Abstracts
Abstract
This article explores how freethinkers received John Bunyan and read his works in Victorian Britain. An analysis of freethinking periodicals, letters to editors, lectures, essays, and autobiography reveals a vexed relationship that was anything but monolithic. There emerged two distinct reading communities within organized freethought. Some freethinkers, especially in the early nineteenth century, rejected Bunyan as another representation of irrational religious faith that was a hindrance to societal reform. However, other freethinkers appropriated his works and used him as a valuable resource for understanding their own experiences with religion as well as for communicating their message. I demonstrate that these contrasting positions resulted from interpretive strategies that stem from fundamental assumptions regarding how the project of secularism ought to interact with Britain’s predominantly Christian culture. It corresponds to an ongoing negotiation of meaning within organized freethought that reflects internal fissures, as well as a rapidly changing British society.
Résumé
Dans cet article, j’explore la réception, dans la Grande-Bretagne de l’époque victorienne, de l’oeuvre de John Bunyan par les libres penseurs. Une analyse de périodiques, de lettres aux journaux, de conférences, de dissertations et d’autobiographies associés au courant de la libre pensée révèle un rapport problématique qui était tout sauf monolithique. Deux communautés de lecture distinctes émergèrent au sein du mouvement.

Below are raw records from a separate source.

(** * Shallow embedding of the AgFin AI service core

  Tool handlers ([certify_application], [update_module], [request_audit]),
  the tool registry ([ToolRegistry.execute_tool]), the history manager
  ([ConversationHistory]) and the blocking tool loop
  ([ClaudeClient.execute_with_tools]) of [src/ai-service/src].

  The relational store is modelled as explicit state: one list per table,
  each handler taking the store and returning its result together with the
  new store.  SQL statements become list filters and maps.  Clock readings
  ([datetime.utcnow()], [NOW()]) are integers passed in by the caller and
  rendered in decimal where the code formats them.  Driver exceptions
  ([asyncpg.PostgresError]) are not modelled: every statement succeeds. *)

From Stdlib Require Import String Ascii List ZArith Bool Lia.
Import ListNotations.
Set Warnings "-register-all".
Open Scope string_scope.
Open Scope list_scope.
Open Scope bool_scope.

(* ------------------------------------------------------------------ *)
(** ** Common helpers *)

Module Py.

(** Python truthiness of an optional string ([None] and the empty string are falsy). *)
Definition truthy (o : option string) : bool :=
  match o with
  | Some s => negb (String.eqb s EmptyString)
  | None => false
  end.

(** [a or b] on optional strings, as [x = a; if not x and ...: x = b]. *)
Definition or_else (a b : option string) : option string :=
  if truthy a then a else b.

Definition digit (d : nat) : ascii := ascii_of_nat (48 + d).

Fixpoint digits_aux (fuel n : nat) (acc : string) : string :=
  match fuel with
  | O => acc
  | S f =>
      let acc' := String (digit (n mod 10)) acc in
      if Nat.ltb n 10 then acc' else digits_aux f (n / 10) acc'
  end.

Certains libres penseurs, surtout au commencement du xixe siècle, rejetèrent Bunyan, qui incarnait pour eux une foi religieuse irrationnelle constituant une entrave aux réformes sociétales; d’autres, au contraire, s’approprièrent ses oeuvres, qui faisaient écho à leur propre expérience du religieux et se révélaient utiles pour communiquer leur message. Je soutiendrai que ces positions opposées résultaient de stratégies d’interprétation émanant d’hypothèses fondamentales quant à la manière de concilier une laïcité éventuelle avec la culture principalement chrétienne de la Grande-Bretagne. Cette opposition est en phase avec la négociation continuelle dont faisait l’objet la notion de signification au sein du courant organisé de la libre pensée, en plus d’être le reflet de fissures internes dans le mouvement ainsi que d’une société britannique en pleine mutation.